6. The apparatus of claim 5, wherein the extraction module is further to:

for each frame image, detecting a target object contained in the frame image, and determining effective area information of the frame image;

and extracting an effective area image from the frame image according to the effective area information.

7. The apparatus of claim 6, wherein the extraction module is further to:

for each frame image, carrying out identification processing on the frame image, and determining a tracking frame corresponding to each target object in the frame image; the tracking frame corresponding to each target object can completely select a foreground image frame aiming at the target object in the frame image;

and determining a minimum rectangular envelope area of the tracking frame corresponding to all target objects in the frame image, and taking the area information of the minimum rectangular envelope area as the effective area information of the frame image.

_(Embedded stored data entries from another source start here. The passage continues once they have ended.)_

(** [MuxKeysLoader::load] *)
Definition mux_keys_load (l : MuxKeysLoader) (id : string) (chain : Chain)
    (rpc : option Url) (http_timeout : Z) : Result Report (list BlsPublicKey) :=
  keys ← match l with
         | LoaderFile config_path =>
             let path := default config_path (load_optional_env_var (get_mux_env id)) in
             file ← load_file path;
             map_err (λ _, Message "failed to parse mux keys file") (keys_from_str file)
         | LoaderHTTP url =>
             url ← map_err (λ _, Message "failed to parse mux keys URL") (url_parse url);
             _ ← map_err Message (http_client http_timeout);
             response ← map_err (λ _, Message "error sending request") (http_get url http_timeout);
             pubkey_bytes ← map_err ReadFailed (safe_read_http_response response);
             map_err (λ _, Message "failed to fetch mux keys from HTTP endpoint")
               (keys_from_slice pubkey_bytes)
         | LoaderRegistry Lido node_operator_id =>
             rpc ← ok_or rpc
               (Message "Lido registry requires RPC URL to be set in the PBS config");
             fetch_lido_registry_keys rpc chain node_operator_id http_timeout
         | LoaderRegistry SSV node_operator_id =>
             fetch_ssv_pubkeys ssv_fuel chain node_operator_id http_timeout
         end;
  Ok (remove_duplicate_keys keys).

8. A computing device, comprising: the device comprises a processor, a memory, a communication interface and a communication bus, wherein the processor, the memory and the communication interface complete communication with each other through the communication bus;

the memory is configured to store at least one executable instruction, where the executable instruction causes the processor to perform operations corresponding to the video processing method according to any one of claims 1 to 4.

9. A computer storage medium having stored therein at least one executable instruction for causing a processor to perform operations corresponding to the video processing method of any one of claims 1-4.